An independent watcher of Crown corporations, Richard McCandless, has calculated there was a point about nine years ago when ICBC had so much money in the bank it could have offered free insurance to everyone for a year. Those days are gone.
The financial moves are always bewildering but there’s no confusion over the fact the public auto-insurance plan is a mess. It was brought on by hugely expensive accident claims, rocketing legal costs and the time-honoured political meddling designed to protect politicians from having to cope with the blowback from imposing huge rate hikes.
Even with the previous government doing everything it could to avoid raising rates, they went up 8% in September.

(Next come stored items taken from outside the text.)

Definition idle : act unit :=
  let! f := gets folder_ in
  match f with
  | None => _actionDone NS_OK
  | Some _ =>
      next NIdle >> command (js "IDLE") >> _setSocketTimeout PR_UINT32_MAX >>
      (this, _idling := true) >> (this, _idleTimer := true) >> tell StartIdleTimer
  end.

(** The timer of [idle]. *)
Definition idleTimerFired : act unit := endIdle EINoop.

(** ** Authentication *)

Definition _actionCapability : act unit := next NCapability >> command (js "CAPABILITY").

Definition next_method (l : list jsstr) (x : jsstr) : option jsstr := l !! Z.to_nat (index_of l x + 1).

(** The [switch] of [_actionAuth]. *)
Definition start_method (m : jsstr) : act unit :=
  let token_method := λ (n : nextAction) (init : A → A * option unit)
      (get : jsstr → A → A * option jsstr) (cmd : jsstr),
    next n >> auth_call init >>
    (let! t := attempt (auth_call (get [])) in
     match t with
     | Some t => _sendTagged (cmd ++ t) true
     | None => _actionDone NS_ERROR_FAILURE
     end) in
  if m ==s js "OLDLOGIN" then next NAuthResponse >> tell (AskPassword UseOldLogin)
  else if m ==s js "PLAIN" then next NAuthPlain >> command (js "AUTHENTICATE PLAIN")
  else if m ==s js "LOGIN" then next NAuthLoginUser >> command (js "AUTHENTICATE LOGIN")
  else if m ==s js "CRAM-MD5" then next NAuthCramMd5 >> command (js "AUTHENTICATE CRAM-MD5")
  else if m ==s js "GSSAPI" then
    token_method NAuthGssapi initGssapiAuth getNextGssapiToken (js "AUTHENTICATE GSSAPI ")
  else if m ==s js "NTLM" then
    token_method NAuthNtlm initNtlmAuth getNextNtlmToken (js "AUTHENTICATE NTLM ")
  else if m ==s js "XOAUTH2" then next NAuthResponse >> tell AskOAuthToken
  else if m ==s js "EXTERNAL" then
    next NAuthResponse >>
    (let! c := gets id in command (js "AUTHENTICATE EXTERNAL " ++ username (_authenticator c)))
  else _actionDone NS_OK.

Definition _actionAuth : act unit :=
  async
    (let! c := gets id in
     match _nextAuthMethod c with
     | None => socket_close >> _actionDone NS_ERROR_FAILURE
     | Some m =>
         (this, _authenticating := true) >> (this, _currentAuthMethod := Some m) >>
         (this, _nextAuthMethod := next_method (_possibleAuthMethods c) m) >>
         start_method m
     end).

Definition _actionChooseFirstAuthMethod : act unit :=
  let! c := gets id in
  if bool_decide (socketType srv = trySTARTTLS ∨ socketType srv = alwaysSTARTTLS_)
     && negb (_secureTransport c) then
    let! tls := has_cap (js "STARTTLS") in
    if tls : bool then next NStarttls >> command (js "STARTTLS")
    else _actionError (js "imapServerDisconnected") >> _actionDone NS_ERROR_FAILURE
  else
    let possible := List.filter (list_has (_supportedAuthMethods c)) (_preferredAuthMethods c) in
    (this, _possibleAuthMethods := possible) >>
    when (bool_decide (possible = []) && bool_decide (authMethod srv = passwordCleartext))
      (let! disabled := has_cap (js "LOGINDISABLED") in
       when (negb disabled) (this, _possibleAuthMethods := [js "OLDLOGIN"])) >>
    (let! c := gets id in
     (this, _nextAuthMethod := head (_possibleAuthMethods c)) >>
     (let! cid := has_cap (js "CLIENTID") in
      if cid && str_truthy (clientid srv)
      then next NClientId >> command (js "CLIENTID UUID " ++ clientid srv)
      else _actionAuth)).

(** The new capabilities of the server, which may be missing. *)
Definition set_capabilities (l : option (list jsstr)) : act unit :=
  (this, _capabilities := l) >> tell (ServerCapabilities l).

Definition _actionCapabilityResponse (res : ImapResponse) : act unit :=
  match capabilities res with
  | Some l =>
      set_capabilities (Some l) >>
      when (list_has l (js "X-GM-EXT-1")) ((this, isGMailServer := true) >> tell ServerIsGMail) >>
      (this, _supportedAuthMethods := default [] (authMethods res)) >>
      _actionChooseFirstAuthMethod
  | None => _actionCapability
  end.

(** [!res.status == "OK"] compares a boolean with "OK", and fails. *)
Definition _actionStarttlsResponse : act unit :=
  (let! s := gets _socket in
   match s with
   | Some s => (this, _socket := Some (mkTCPSocket (readyState s) true)) >> tell UpgradeToSecure
   | None => throw
   end) >>
  (this, _secureTransport := true) >> _actionCapability.

(** The default actions after ID and ENABLE. *)
Definition _actionEnableUtf8 : act unit :=
  let! accept := (if allowUTF8Accept srv then
                    let! a := has_cap (js "UTF8=ACCEPT") in
                    if a : bool then ret true else has_cap (js "UTF8=ONLY")
                  else ret false) in
  if accept : bool then
    next NEnableUtf8 >> command (js "ENABLE UTF8=ACCEPT")
  else (this, _utf8Enabled := false) >> _discoverAllFoldersIfNecessary.

Definition _actionId : act unit :=
  let! i := has_cap (js "ID") in
  if i && str_truthy (appName ev) then
    next NId >>
    command (js "ID (" ++ quote (js "name") ++ SP :: quote (appName ev) ++ SP :: quote (js "version")
             ++ SP :: quote (appVersion ev) ++ js ")")
  else _actionEnableUtf8.

Definition password_methods : list jsstr := [js "OLDLOGIN"; js "PLAIN"; js "LOGIN"; js "CRAM-MD5"].

Definition _actionAuthResponse (res : ImapResponse) : act unit :=
  (this, _authenticating := false) >>
  (let! c := gets id in
   if verifyLogon c then _actionDone (if status_is res (js "OK") then NS_OK else NS_ERROR_FAILURE)
   else if status_is res (js "OK") then
     tell UserAuthenticated >>
     match capabilities res with
     | Some l => set_capabilities (Some l) >> _actionId
     | None => next NAuthCapability >> command (js "CAPABILITY")
     end
   else if match _currentAuthMethod c with Some m => list_has password_methods m | None => false end then
     let! action := auth_call (λ a, let '(a', n) := promptAuthFailed a in (a', Some n)) in
     if action =? 1 then socket_close >> _actionDone NS_ERROR_FAILURE
     else
       when (action =? 2) (auth_call (λ a, (forgetPassword a, Some tt))) >>
       (this, _nextAuthMethod := head (_possibleAuthMethods c)) >>
       _actionAuth
   else _actionDone NS_ERROR_FAILURE).

(** [btoa], which throws on characters above 255. *)
Definition btoa_or_throw (s : jsstr) : act jsstr :=
  if forallb (λ c, c <? 256) s then ret (btoa s) else throw.

(** The continuations of [await this._getPassword()]. *)
Definition password_used (use : password_use) (pw : jsstr) : act unit :=
  match use with
  | UseOldLogin =>
      let! c := gets id in
      _sendTagged (js "LOGIN " ++ username (_authenticator c) ++ SP :: pw) true
  | UseLoginPass => let! b := btoa_or_throw (utf8 ev pw) in _send b true
  | UseCramMd5 challenge =>
      let! t := auth_call (getCramMd5Token (Some pw) (default [] challenge)) in _send t true
  end.

(** [_getPassword] when the authenticator has answered. *)
Definition password_arrived (use : password_use) (r : password) : act unit :=
  match r with
  | Password pw => password_used use pw
  | PasswordAborted => _actionDone NS_ERROR_ABORT >> throw
  | PasswordThrew => throw
  end.

(** The ends of [await getPlainToken()] and [await getOAuthToken()]. *)
Definition plain_token_arrived (token : option jsstr) : act unit :=
  match token with Some t => _send t true | None => throw end.
Definition oauth_token_arrived (token : option jsstr) : act unit :=
  match token with Some t => _sendTagged (js "AUTHENTICATE XOAUTH2 " ++ t) true | None => throw end.

Definition _actionAuthPlain : act unit := next NAuthResponse >> tell AskPlainToken.

Definition _actionAuthLoginUser : act unit :=
  next NAuthLoginPass >>
  (let! c := gets id in
   let! u := btoa_or_throw (username (_authenticator c)) in _send u true).

Definition _actionAuthLoginPass : act unit := next NAuthResponse >> tell (AskPassword UseLoginPass).

Definition _actionAuthCramMd5 (res : ImapResponse) : act unit :=
  next NAuthResponse >> tell (AskPassword (UseCramMd5 (statusText res))).

(** The next step of GSSAPI and NTLM; a missing challenge is passed as it is. *)
Definition next_token (get : jsstr → A → A * option jsstr) (res : ImapResponse) : act unit :=
  if negb (tag_is res (js "+")) then _actionAuthResponse res
  else
    let! t := attempt (auth_call (get (default [] (statusText res)))) in
    match t with Some t => _send t true | None => _actionAuthResponse res end.

Definition _actionAuthGssapi (res : ImapResponse) : act unit := next_token getNextGssapiToken res.
Definition _actionAuthNtlm (res : ImapResponse) : act unit := next_token getNextNtlmToken res.

Definition clientid_response (res : ImapResponse) : act unit :=
  if status_is res (js "OK") then _actionAuth else _actionDone NS_ERROR_FAILURE.

Definition auth_capability (res : ImapResponse) : act unit :=
  set_capabilities (capabilities res) >> _actionId.

Definition id_response (res : ImapResponse) : act unit :=
  tell (ServerID (id_line res)) >> _actionEnableUtf8.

Eby said the Crown corporation’s books are a “financial dumpster fire.” So he pulled the fire alarm again Monday with abandon. It’s no coincidence that nearly everyone he fingered for the fiscal nightmare happens to be running for the BC Liberal leadership, which is to be determined this weekend. He has been ringing the bell ever since he was handed responsibility for the mess last summer. The latest panic seems aimed at getting BC Liberal voters as rattled as he is.
He went out of his way to lay an especially lurid picture of the disaster at the feet of former ministers Todd Stone and Mike de Jong. ICBC obliged its minister by posting an interim financial statement — on a Sunday, no less — that set up his Monday news conference.
The corporation confessed to a $935-million net loss over nine months ending Dec. 31 and projected it would grow to $1.3 billion by the end of the fiscal year, March 31 — and that compares to the absurd estimate a year ago of a paltry $11-million loss.
The new projection might be hyped by Eby’s directive to the corporation to go back in the files and itemize all the outstanding claims for “potential liabilities” but it’s not likely overestimating by much. The worsening financial picture is one thing. Eby said the coverup is another.
The BC Liberals, meanwhile said they had an independent report ready before the change of government and Eby is just deflecting from the fact he hasn’t done much in seven months.
There would be some cosmic irony in the government having to hand over a big chunk of cash to ICBC because usually it’s the other way around. The BC Liberal government extracted more than $1 billion from ICBC over the years in “dividends” when it was on a much sounder footing.
What goes around comes around, and the taxpayers/drivers see it coming and going.
Les Leyne is a columnist with the Victoria Times Colonist, a Glacier Media sister paper of The Tri-City News. • [email protected]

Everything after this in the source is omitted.